Under the proposed legislation, someone who holds a permanent resident visa, and has been living here for at least a year – including at least 183 days in the past year – will still be able to purchase a home. However, details of the proposed changes are still being worked through.
The changes to the legislation are expected to be finalised and implemented in early 2018
On 14 December 2017 the Government introduced a Bill to amend the Overseas Investment Act. The Bill implements the Government’s policy to bring residential land within the category of “sensitive land” for the purposes of the Act.
These changes will mean that overseas persons who are not resident in New Zealand will generally not be able to buy existing houses or other pieces of residential land. The Government’s objective with these changes is to make homes more affordable for New Zealand buyers while also supporting its efforts to build a more productive economy by helping redirect capital to more productive uses.
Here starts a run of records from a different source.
(* ===== verification/UploadTypes.v ===== *)
(** * Private uploads: data

    The catalog of [uploads/store.go]: scopes that own files, the files with their
    upload progress, the submissions that refer to them, and their JSON text; the
    attachments shown for them; identities and names. *)

From S2P Require Import Prelude GoStrings GoJson GoLibrary GoTime Communication.
From Stdlib Require Import Ascii.

Open Scope Z_scope.

Definition maxCatalogBytes : Z := Z.shiftl 16 20.
Definition maxRecords : Z := 10000.
Definition draftLifetime : Z := 7 * 24 * 3600 * 1000000000.
Definition DefaultPromptFiles : Z := 50.

Definition idPattern (s : string) : bool := match_classes uuid_classes s.

(** [conversation.UploadLimits] *)
Record Limits := mkLimits {
  FileBytes : Z; PromptBytes : Z; SessionBytes : Z; WorkspaceBytes : Z; ChunkBytes : Z; Files : Z }.
Definition DefaultLimits : Limits :=
  mkLimits (Z.shiftl 1 30) (Z.shiftl 2 30) (Z.shiftl 10 30) (Z.shiftl 100 30) (Z.shiftl 4 20) DefaultPromptFiles.

Record Scope := mkScope {
  sc_ID : string; sc_Slug : string; sc_Thread : string; sc_Epoch : string;
  sc_Draft : bool; sc_Deleted : bool; sc_Created : Stamp }.
#[export] Instance eta_Scope : Eta Scope := λ s,
  mkScope (sc_ID s) (sc_Slug s) (sc_Thread s) (sc_Epoch s) (sc_Draft s) (sc_Deleted s) (sc_Created s).

(** A nil slice of checksums is written as an empty one: both are omitted. *)
Record fileRecord := mkFile {
  fr_ID : string; fr_ClientID : string; fr_Scope : string; fr_Name : string; fr_Size : Z; fr_Offset : Z;
  fr_Checksums : list string; fr_State : string; fr_Updated : Stamp }.
#[export] Instance eta_File : Eta fileRecord := λ r,
  mkFile (fr_ID r) (fr_ClientID r) (fr_Scope r) (fr_Name r) (fr_Size r) (fr_Offset r) (fr_Checksums r)
    (fr_State r) (fr_Updated r).

Record submission := mkSubmission {
  sb_Scope : string; sb_Kind : string; sb_Attempt : string; sb_Text : string; sb_Wire : string;
  sb_Files : slice string; sb_State : string; sb_QueueID : string; sb_ItemID : string }.
#[export] Instance eta_Submission : Eta submission := λ s,
  mkSubmission (sb_Scope s) (sb_Kind s) (sb_Attempt s) (sb_Text s) (sb_Wire s) (sb_Files s) (sb_State s)
    (sb_QueueID s) (sb_ItemID s).

Record catalog := mkCatalog {
  ct_Schema : Z; ct_Workspace : string; ct_Scopes : gmap string Scope; ct_Files : gmap string fileRecord;
  ct_Submissions : gmap string submission }.
#[export] Instance eta_Catalog : Eta catalog := λ c,
  mkCatalog (ct_Schema c) (ct_Workspace c) (ct_Scopes c) (ct_Files c) (ct_Submissions c).

#[export] Instance Scope_eq_dec : EqDecision Scope.
Proof. solve_decision. Defined.
#[export] Instance fileRecord_eq_dec : EqDecision fileRecord.
Proof. solve_decision. Defined.
#[export] Instance submission_eq_dec : EqDecision submission.
Proof. solve_decision. Defined.
#[export] Instance catalog_eq_dec : EqDecision catalog.
Proof. solve_decision. Defined.

(** The zero values a Go map gives for a missing key. *)
Definition no_scope : Scope := mkScope "" "" "" "" false false no_stamp.
Definition no_file : fileRecord := mkFile "" "" "" "" 0 0 [] "" no_stamp.
Definition scope_at (c : catalog) (id : string) : Scope := default no_scope (ct_Scopes c !! id).
Definition file_at (c : catalog) (id : string) : fileRecord := default no_file (ct_Files c !! id).

(** ** JSON text *)

Definition optional_string (name value : string) : jfield := omitempty (value == "") name (json_string value).
Definition Scope_json (s : Scope) : json :=
  json_struct [field "id" (json_string (sc_ID s)); optional_string "slug" (sc_Slug s);
               optional_string "thread" (sc_Thread s); optional_string "epoch" (sc_Epoch s);
               field "draft" (json_bool (sc_Draft s)); omitempty (negb (sc_Deleted s)) "deleted" (json_bool (sc_Deleted s));
               field "created" (json_stamp (sc_Created s))].
Definition fileRecord_json (r : fileRecord) : json :=
  json_struct [field "id" (json_string (fr_ID r)); field "clientId" (json_string (fr_ClientID r));
               field "scope" (json_string (fr_Scope r)); field "name" (json_string (fr_Name r));
               field "size" (json_int (fr_Size r)); field "offset" (json_int (fr_Offset r));
               omitempty (bool_decide (fr_Checksums r = [])) "checksums" (json_array (map json_string (fr_Checksums r)));
               field "state" (json_string (fr_State r)); field "updated" (json_stamp (fr_Updated r))].
Definition submission_json (s : submission) : json :=
  json_struct [field "scope" (json_string (sb_Scope s)); field "kind" (json_string (sb_Kind s));
               field "attempt" (json_string (sb_Attempt s)); field "text" (json_string (sb_Text s));
               field "wire" (json_string (sb_Wire s)); field "files" (json_slice json_string (sb_Files s));
               field "state" (json_string (sb_State s)); optional_string "queueId" (sb_QueueID s);
               optional_string "itemId" (sb_ItemID s)].
Definition catalog_json (c : catalog) : json :=
  json_struct [field "schema" (json_int (ct_Schema c)); field "workspace" (json_string (ct_Workspace c));
               field "scopes" (json_map Scope_json (ct_Scopes c)); field "files" (json_map fileRecord_json (ct_Files c));
               field "submissions" (json_map submission_json (ct_Submissions c))].

(** ** Identities and names *)

Definition problem (status : Z) (message : string) : error := ErrUpload status message.

(** [newID] of sixteen random bytes *)
Definition version_bits (i : nat) (b : Z) : Z :=
  if (i =? 6)%nat then Z.lor (Z.land b 15) 64 else if (i =? 8)%nat then Z.lor (Z.land b 63) 128 else b.
Definition id_text (raw : list Z) : string :=
  let encoded := hex_encode (imap version_bits raw) in
  String.substring 0 8 encoded +:+ "-" +:+ String.substring 8 4 encoded +:+ "-" +:+ String.substring 12 4 encoded +:+ "-" +:+
  String.substring 16 4 encoded +:+ "-" +:+ String.substring 20 12 encoded.

(** [filepath.Ext] *)
Fixpoint last_dot (s : string) (found : option string) : option string :=
  match s with
  | EmptyString => found
  | String c t => last_dot t (if is_slash c then None else if is_char c "."%char then Some s else found)
  end.
Definition Ext (path : string) : string := default "" (last_dot path None).

Definition extension_char (c : ascii) : bool :=
  is_char c "."%char || in_range 97 122 (code c) || in_range 65 90 (code c) || in_range 48 57 (code c).
Definition partial_name : string := "partial".
Definition final_name (r : fileRecord) : string :=
  let extension := Ext (fr_Name r) in
  "file" +:+ (if (16 <? strlen extension) || negb (all_chars extension_char extension) then "" else extension).

(** [strings.IndexFunc(name, unicode.IsControl) >= 0] on valid UTF-8: U+0000 to
    U+001F and U+007F to U+009F. *)
Fixpoint has_control (s : string) : bool :=
  match s with
  | EmptyString => false
  | String c t =>
      (code c <? 32) || (code c =? 127)
      || ((code c =? 194) && match t with String d _ => in_range 128 159 (code d) | EmptyString => false end)
      || has_control t
  end.

(** ** What is shown *)

(** [codex.Attachment] and [conversation.Upload] *)
Record Attachment := mkAttachment {
  att_ID : string; att_Name : string; att_Size : Z; att_State : string; att_DownloadURL : string;
  att_DeleteURL : string; att_References : list string }.
#[export] Instance eta_Attachment : Eta Attachment := λ a,
  mkAttachment (att_ID a) (att_Name a) (att_Size a) (att_State a) (att_DownloadURL a) (att_DeleteURL a) (att_References a).
Record Upload := mkUpload { upl_Attachment : Attachment; upl_Offset : Z; upl_Checksums : list string }.
#[export] Instance eta_Upload : Eta Upload := λ u, mkUpload (upl_Attachment u) (upl_Offset u) (upl_Checksums u).

(** Some value of a map satisfies a condition: the order of the search does not matter. *)
Definition any {A} (f : A → bool) (m : gmap string A) : bool := existsb f (map snd (map_to_list m)).
Definition refers (id : string) (s : submission) : bool := bool_decide (id ∈ elems (sb_Files s)).

Definition accessible (c : catalog) (scopeID fileID : string) : bool :=
  match ct_Scopes c !! scopeID, ct_Files c !! fileID with
  | Some scope, Some file =>
      negb (sc_Deleted scope)
      && ((fr_Scope file == scopeID) || any (λ e, (sb_Scope e == scopeID) && refers fileID e) (ct_Submissions c))
  | _, _ => false
  end.

(** The slugs of the sessions whose submissions refer to the file, as the keys of a set, sorted. *)
Definition references (c : catalog) (id : string) : list string :=
  let slug (e : submission) : option string :=
    let scope := scope_at c (sb_Scope e) in
    if refers id e && (sb_State e != "cancelled") && negb (sc_Deleted scope) && (sc_Slug scope != "")
    then Some (sc_Slug scope) else None in
  sort_slugs (elements (list_to_set (omap slug (map snd (map_to_list (ct_Submissions c)))) : gset string)).

Definition view (c : catalog) (r : fileRecord) (baseURL : string) : Upload :=
  let ready := fr_State r == "ready" in
  mkUpload (mkAttachment (fr_ID r) (fr_Name r) (fr_Size r) (fr_State r)
              (if ready then baseURL +:+ "/" +:+ fr_ID r +:+ "/content" else "")
              (if ready then baseURL +:+ "/" +:+ fr_ID r else "")
              (references c (fr_ID r)))
    (fr_Offset r) (fr_Checksums r).

Example upload_names :
  map final_name [no_file <| fr_Name := "a/b.tar.gz" |>; no_file <| fr_Name := "x.p/n" |>; no_file <| fr_Name := "n.a-b" |>]
  = ["file.gz"; "file"; "file"]
  ∧ idPattern (id_text [1; 2; 3; 4; 5; 6; 255; 8; 255; 10; 11; 12; 13; 14; 15; 16]) = true.
Proof. vm_compute. split; reflexivity. Qed.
Sensitive land that is residential land will be all properties classified as either “residential” or “lifestyle” for rating valuation purposes under the Rating Valuations Rules, which are issued by the Valuer-General. A property’s classification is available from various property-information websites.
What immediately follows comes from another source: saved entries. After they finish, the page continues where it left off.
(* ===== verification/UploadStore.v ===== *)
(** * Private uploads: the catalog and its transactions

    [Store] of [uploads/store.go]: the catalog file, the directories of uploaded
    bytes, and [transaction], which locks, loads, checks and compacts the catalog,
    runs an operation on it and saves what changed.  Operations are procedures over
    [UpSys]; the operating system is a [UpRuntime], every call of which may fail. *)

From S2P Require Import Prelude Effects GoStrings GoJson GoLibrary GoTime RetrySys UploadTypes.

Open Scope Z_scope.

(** A file of an upload's directory. *)
Record blob := mkBlob { bl_Data : list Z; bl_Regular : bool }.

(** The catalog file: the members of its JSON object, with its size and whether more
    follows; or text that does not decode. *)
Inductive member (A : Type) := mb_absent | mb_null | mb_value (a : A).
Arguments mb_absent {A}. Arguments mb_null {A}. Arguments mb_value {A} a.
Record payload := mkPayload {
  pl_Schema : member Z; pl_Workspace : member string; pl_Scopes : member (gmap string Scope);
  pl_Files : member (gmap string fileRecord); pl_Submissions : member (gmap string submission) }.
Inductive catalog_file :=
  | cf_text (size : Z) (p : payload) (trailing : bool)
  | cf_broken (size : Z) (e : error).

(** [up_durable] is the catalog file that survives a crash of the machine. *)
Record UpSys (W : Type) := mkUp {
  up_world : W;
  up_file : option catalog_file;
  up_durable : option catalog_file;
  up_unconfirmed : bool;
  up_blobs : gmap string (gmap string blob) }.
#[export] Instance eta_Blob : Eta blob := λ b, mkBlob (bl_Data b) (bl_Regular b).
Arguments mkUp {W}. Arguments up_world {W}. Arguments up_file {W}. Arguments up_durable {W}.
Arguments up_unconfirmed {W}. Arguments up_blobs {W}.
#[export] Instance eta_Up {W} : Eta (UpSys W) := λ σ,
  mkUp (up_world σ) (up_file σ) (up_durable σ) (up_unconfirmed σ) (up_blobs σ).

(** The clock, randomness, the order a Go map is visited in and what the operating
    system answers.  [ur_call] is any call that only succeeds or fails, [ur_write] a
    write that may stop after some bytes, [ur_remove] a removal that may leave some
    files, [ur_others] what other processes do while no lock is held. *)
Record UpRuntime (W : Type) := mkUpRuntime {
  ur_now : W → W * Stamp;
  ur_random : W → W * result (list Z);
  ur_range : list string → W → W * list string;
  ur_lstat : W → W * result (bool * bool * Z);
  ur_lock : W → W * option error;
  ur_statfs : W → W * result (Z * Z);
  ur_call : string → W → W * option error;
  ur_write : W → W * option (nat * error);
  ur_remove : list string → W → W * option (list string * error);
  ur_entries : W → W * result (list string);
  ur_others : UpSys W → UpSys W }.
Arguments ur_now {W}. Arguments ur_random {W}. Arguments ur_range {W}. Arguments ur_lstat {W}. Arguments ur_lock {W}.
Arguments ur_statfs {W}. Arguments ur_call {W}. Arguments ur_write {W}. Arguments ur_remove {W}.
Arguments ur_entries {W}. Arguments ur_others {W}.

Record Store := mkStore { Directory : string; Workspace : string; UploadLimits : Limits; MinFreeBytes : Z }.

Definition New (directory workspace : string) : result Store :=
  let directory := Clean directory in
  if negb (IsAbs directory) || negb (IsAbs workspace) || (directory == workspace)
     || String.prefix (workspace +:+ "/") directory
  then Err (ErrorsNew "upload storage must be an absolute private path outside the workspace")
  else Ok (mkStore directory workspace DefaultLimits (Z.shiftl 1 30)).

(** ** Conditions on the catalog *)

(** [preparationMutation] *)
Definition accepted_request (scopeID : string) (e : submission) : bool :=
  (sb_Scope e == scopeID) && (sb_Kind e == "initial") && String.prefix "preparation:" (sb_Attempt e)
  && (sb_State e == "pending").
Definition preparationMutation (c : catalog) (scopeID : string) : option error :=
  if negb (sc_Draft (scope_at c scopeID)) then None
  else if any (accepted_request scopeID) (ct_Submissions c)
  then Some (problem 409 "Initial files belong to an accepted session request") else None.

(** [preparationClaimConflict] *)
Definition competes (scopeID ownerKey : string) (kv : string * submission) : bool :=
  (kv.1 != ownerKey) && (sb_Scope kv.2 == scopeID) && (sb_State kv.2 != "cancelled").
Definition preparationClaimConflict (c : catalog) (scopeID ownerKey : string) : option error :=
  match ct_Scopes c !! scopeID with
  | None => Some (problem 409 "Initial attachment ownership changed")
  | Some scope =>
      if sc_Deleted scope then Some (problem 409 "Initial attachment ownership changed")
      else if sc_Draft scope && existsb (competes scopeID ownerKey) (map_to_list (ct_Submissions c))
      then Some (problem 409 "Initial files have a competing submission") else None
  end.

(** [catalogSize] *)
Definition catalogSize (c : catalog) : Z * Z :=
  (Z.of_nat (size (ct_Files c)) + Z.of_nat (size (ct_Scopes c)) + Z.of_nat (size (ct_Submissions c)),
   foldr (λ r n, Z.of_nat (length (fr_Checksums r)) + n) 0 (map snd (map_to_list (ct_Files c)))).

(** A submission whose retry and history obligations have ended. *)
Definition obsolete (c : catalog) (s : submission) : bool :=
  if (sb_State s == "prepared") || (sb_State s == "cancelled")
  then forallb (λ id, match ct_Files c !! id with Some f => fr_State f == "deleted" | None => true end) (elems (sb_Files s))
  else sc_Deleted (scope_at c (sb_Scope s)).
Definition drop_obsolete (c : catalog) : catalog :=
  c <| ct_Submissions := filter (λ kv, obsolete c kv.2 = false) (ct_Submissions c) |>.
Definition referenced (c : catalog) (id : string) : bool := any (refers id) (ct_Submissions c).
Definition occupied (c : catalog) (scopeID : string) : bool :=
  any (λ s, sb_Scope s == scopeID) (ct_Submissions c) || any (λ r, fr_Scope r == scopeID) (ct_Files c).

(** ** What a transaction checks of the catalog it loads *)

Definition record_invalid (kv : string * fileRecord) : bool :=
  let '(id, r) := kv in
  negb (idPattern id) || (fr_ID r != id) || (fr_Size r <? 0) || (fr_Offset r <? 0) || (fr_Size r <? fr_Offset r)
  || (4096 <? Z.of_nat (length (fr_Checksums r))).
Definition check_records (c : catalog) : option error :=
  if (maxRecords <? Z.of_nat (size (ct_Files c))) || (maxRecords <? Z.of_nat (size (ct_Scopes c)))
     || (maxRecords <? Z.of_nat (size (ct_Submissions c)))
  then Some (ErrorsNew "upload catalog exceeds its record limit")
  else if existsb record_invalid (map_to_list (ct_Files c)) then Some (ErrorsNew "invalid upload record") else None.

(** Decoding into a catalog with the given members: an absent or null number or
    string keeps it, a null map becomes nil. *)
Definition keep_member {A} (a : A) (m : member A) : A := match m with mb_value b => b | _ => a end.
Definition map_member {A} (m : member (gmap string A)) : option (gmap string A) :=
  match m with mb_absent => Some ∅ | mb_null => None | mb_value b => Some b end.
Definition wrong_identity : error := ErrorsNew "upload catalog has the wrong identity".

Section Catalog.
Context (st : Store).

Definition empty_catalog : catalog := mkCatalog 1 (Workspace st) ∅ ∅ ∅.
Definition decode_payload (p : payload) : result catalog :=
  let schema := keep_member 1 (pl_Schema p) in
  let workspace := keep_member (Workspace st) (pl_Workspace p) in
  match map_member (pl_Scopes p), map_member (pl_Files p), map_member (pl_Submissions p) with
  | Some scopes, Some files, Some submissions =>
      if (schema != 1) || (workspace != Workspace st) then Err wrong_identity
      else Ok (mkCatalog schema workspace scopes files submissions)
  | _, _, _ => Err wrong_identity
  end.
Definition decode_catalog (f : option catalog_file) : result catalog :=
  match f with
  | None => Ok empty_catalog
  | Some (cf_broken size e) => if maxCatalogBytes <? size then Err (ErrorsNew "upload catalog is too large") else Err e
  | Some (cf_text size p trailing) =>
      if maxCatalogBytes <? size then Err (ErrorsNew "upload catalog is too large")
      else if trailing then Err (ErrorsNew "upload catalog has trailing data")
      else decode_payload p
  end.
Definition load_catalog (f : option catalog_file) : result catalog :=
  c ← decode_catalog f;
  match check_records c with Some e => Err e | None => Ok c end.

Definition payload_of (c : catalog) : payload :=
  mkPayload (mb_value (ct_Schema c)) (mb_value (ct_Workspace c)) (mb_value (ct_Scopes c)) (mb_value (ct_Files c))
    (mb_value (ct_Submissions c)).
End Catalog.

Abbreviation Up W := (SE (UpSys W)).

Section Store.
Context {W : Type} (rt : UpRuntime W) (st : Store).

Definition uask {A} (f : W → W * A) : Up W A :=
  λ σ, let '(w, a) := f (up_world σ) in (σ <| up_world := w |>, Ok a).
Definition call (name : string) : Up W unit := e ← uask (ur_call rt name); lift_error e.

(** [for key, value := range m]; a body changes no other key of the map it visits. *)
Definition range {A} (m : gmap string A) : Up W (list (string * A)) :=
  ks ← uask (ur_range rt (map fst (map_to_list m)));
  mret (omap (λ k, a ← m !! k; Some (k, a)) ks).
Fixpoint for_each {A D} (body : A → D → Up W D) (l : list A) (d : D) : Up W D :=
  match l with [] => mret d | a :: l => d ← body a d; for_each body l d end.

Definition expired (t : Stamp) : Up W bool := now ← uask (ur_now rt); mret (draftLifetime <=? Sub now t).

(** [newID] *)
Definition newID : Up W string := raw ← uask (ur_random rt); raw ← lift_result raw; mret (id_text raw).

(** ** Durability *)

Definition confirmCatalog : Up W unit :=
  r ← attempt (call "sync catalog";; call "sync directory");
  match r with
  | Err e =>
      modify (λ σ, σ <| up_unconfirmed := true |>);;
      fail (ErrWrap ErrPersistenceUnconfirmed "upload catalog persistence is unconfirmed")
  | Ok _ => modify (λ σ, σ <| up_unconfirmed := false |> <| up_durable := up_file σ |>)
  end.

(** ** Compaction *)

Definition compact_file (kv : string * fileRecord) (d : catalog * bool) : Up W (catalog * bool) :=
  let '(id, r) := kv in
  let '(c, changed) := d in
  let cleared := (fr_State r != "uploading") && negb (bool_decide (fr_Checksums r = [])) in
  let c := when cleared (λ c, c <| ct_Files ::= <[id := r <| fr_Checksums := [] |>]> |>) c in
  remove ← (if (fr_State r == "deleted") && negb (referenced c id) then
              (if sc_Deleted (scope_at c (fr_Scope r)) then mret true else expired (fr_Updated r))
            else mret false);
  mret (if remove : bool then (c <| ct_Files ::= delete id |>, true) else (c, changed || cleared)).

Definition compact_scope (kv : string * Scope) (d : catalog * bool) : Up W (catalog * bool) :=
  let '(id, s) := kv in
  let '(c, changed) := d in
  remove ← (if negb (occupied c id) then (if sc_Deleted s then mret true else expired (sc_Created s)) else mret false);
  mret (if remove : bool then (c <| ct_Scopes ::= delete id |>, true) else (c, changed)).

Definition compact (c : catalog) : Up W (catalog * bool) :=
  let changed := any (obsolete c) (ct_Submissions c) in
  let c := drop_obsolete c in
  files ← range (ct_Files c);
  '(c, changed) ← for_each compact_file files (c, changed);
  scopes ← range (ct_Scopes c);
  for_each compact_scope scopes (c, changed).

(** ** Transactions *)

Definition directory_refused (i : bool * bool * Z) : bool :=
  let '(is_dir, symlink, perm) := i in negb is_dir || symlink || (Z.land perm 63 != 0).

Definition lock_catalog : Up W unit :=
  call "mkdir";;
  i ← uask (ur_lstat rt); i ← lift_result i;
  (if directory_refused i then fail (ErrorsNew "upload directory must be private") else mret tt);;
  call "open lock";;
  e ← uask (ur_lock rt); lift_error e.

Definition history_full : error :=
  problem 507 "Upload history is full; delete unused sessions or wait for unused drafts to expire".
Definition save_catalog (original : Z * Z) (c : catalog) : Up W unit :=
  match catalog_json c with
  | None => fail (ErrorsNew "json: error calling MarshalJSON")
  | Some encoded =>
      let '(records, chunks) := catalogSize c in
      if (maxCatalogBytes <? strlen encoded)
         || ((maxCatalogBytes - Z.shiftl 1 20 <? strlen encoded) && ((original.1 <? records) || (original.2 <? chunks)))
      then fail history_full else
      call "write catalog";;
      modify (λ σ, σ <| up_file := Some (cf_text (strlen encoded) (payload_of c) false) |> <| up_unconfirmed := true |>);;
      confirmCatalog
  end.

(** The part before [fn]: the sizes of the catalog that was loaded, and the compacted one. *)
Definition begin_transaction : Up W (Z * Z * (catalog * bool)) :=
  lock_catalog;;
  f ← gets up_file;
  (if bool_decide (f = None) then mret tt else call "read catalog");;
  c ← lift_result (load_catalog st f);
  u ← gets up_unconfirmed;
  (if u : bool then confirmCatalog else mret tt);;
  compacted ← compact c;
  mret (catalogSize c, compacted).

(** [fn] is given the compacted catalog and answers with the changed one, whether it
    changed it and its result, which is that of the transaction when all succeeds. *)
Definition transaction {A} (fn : catalog → Up W (catalog * bool * A)) : Up W A :=
  '(original, (c, compacted)) ← begin_transaction;
  '(c, changed, a) ← fn c;
  if negb changed && negb compacted then mret a else
  save_catalog original c;;
  mret a.

(** ** Scopes *)

Definition NewDraft : Up W Scope :=
  transaction (λ c,
    if maxRecords <=? Z.of_nat (size (ct_Scopes c)) then fail (problem 507 "Too many upload drafts") else
    id ← newID;
    now ← uask (ur_now rt);
    let s := mkScope id "" "" "" true false now in
    mret (c <| ct_Scopes ::= <[id := s]> |>, true, s)).

Definition session_scope (slug thread epoch : string) (kv : string * Scope) : bool :=
  let s := kv.2 in
  negb (sc_Deleted s) && negb (sc_Draft s) && (sc_Slug s == slug) && (sc_Thread s == thread) && (sc_Epoch s == epoch).
Definition SessionScope (slug thread epoch : string) : Up W Scope :=
  transaction (λ c,
    scopes ← range (ct_Scopes c);
    match List.find (session_scope slug thread epoch) scopes with
    | Some (_, s) => mret (c, false, s)
    | None =>
        if maxRecords <=? Z.of_nat (size (ct_Scopes c)) then fail (problem 507 "Too many upload scopes") else
        id ← newID;
        now ← uask (ur_now rt);
        let s := mkScope id slug thread epoch false false now in
        mret (c <| ct_Scopes ::= <[id := s]> |>, true, s)
    end).

Definition unavailable_scope : error := problem 404 "Upload scope is unavailable".
(** [Store.Scope] *)
Definition find_scope (id : string) : Up W Scope :=
  transaction (λ c,
    match ct_Scopes c !! id with
    | Some s => if sc_Deleted s then fail unavailable_scope else mret (c, false, s)
    | None => fail unavailable_scope
    end).

Definition Scopes : Up W (list Scope) :=
  transaction (λ c, scopes ← range (ct_Scopes c); mret (c, false, map snd scopes)).

Definition HasThread (thread : string) : Up W bool :=
  transaction (λ c, mret (c, false, any (λ s, sc_Thread (scope_at c (sb_Scope s)) == thread) (ct_Submissions c))).

End Store.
A natural person is an overseas person under the Overseas Investment Act if they are neither a New Zealand citizen nor “ordinarily resident in New Zealand”. For residential land, a person will be ordinarily resident here if they hold a permanent resident visa and have been residing in New Zealand for at least a year and have been present in New Zealand for at least 183 days in the past year. The definition of “ordinarily resident in New Zealand” remains as it is in the current Act for all other purposes.
Overseas persons will be able to buy sensitive land that is residential land in certain situations. These are:
- if they will be developing the land and adding to New Zealand’s housing supply; or
- if they will convert the land to another use (eg, a business) and are able to demonstrate this would have wider benefits to the country; or
- if they have an appropriate visa status and can show they have committed to reside in New Zealand (the criteria for this will be defined through regulations).
Conditions will be imposed if an overseas person purchases residential land utilising one of these exemptions, for example, if an overseas person purchases residential land for development, they will be required to on-sell the new houses that they build.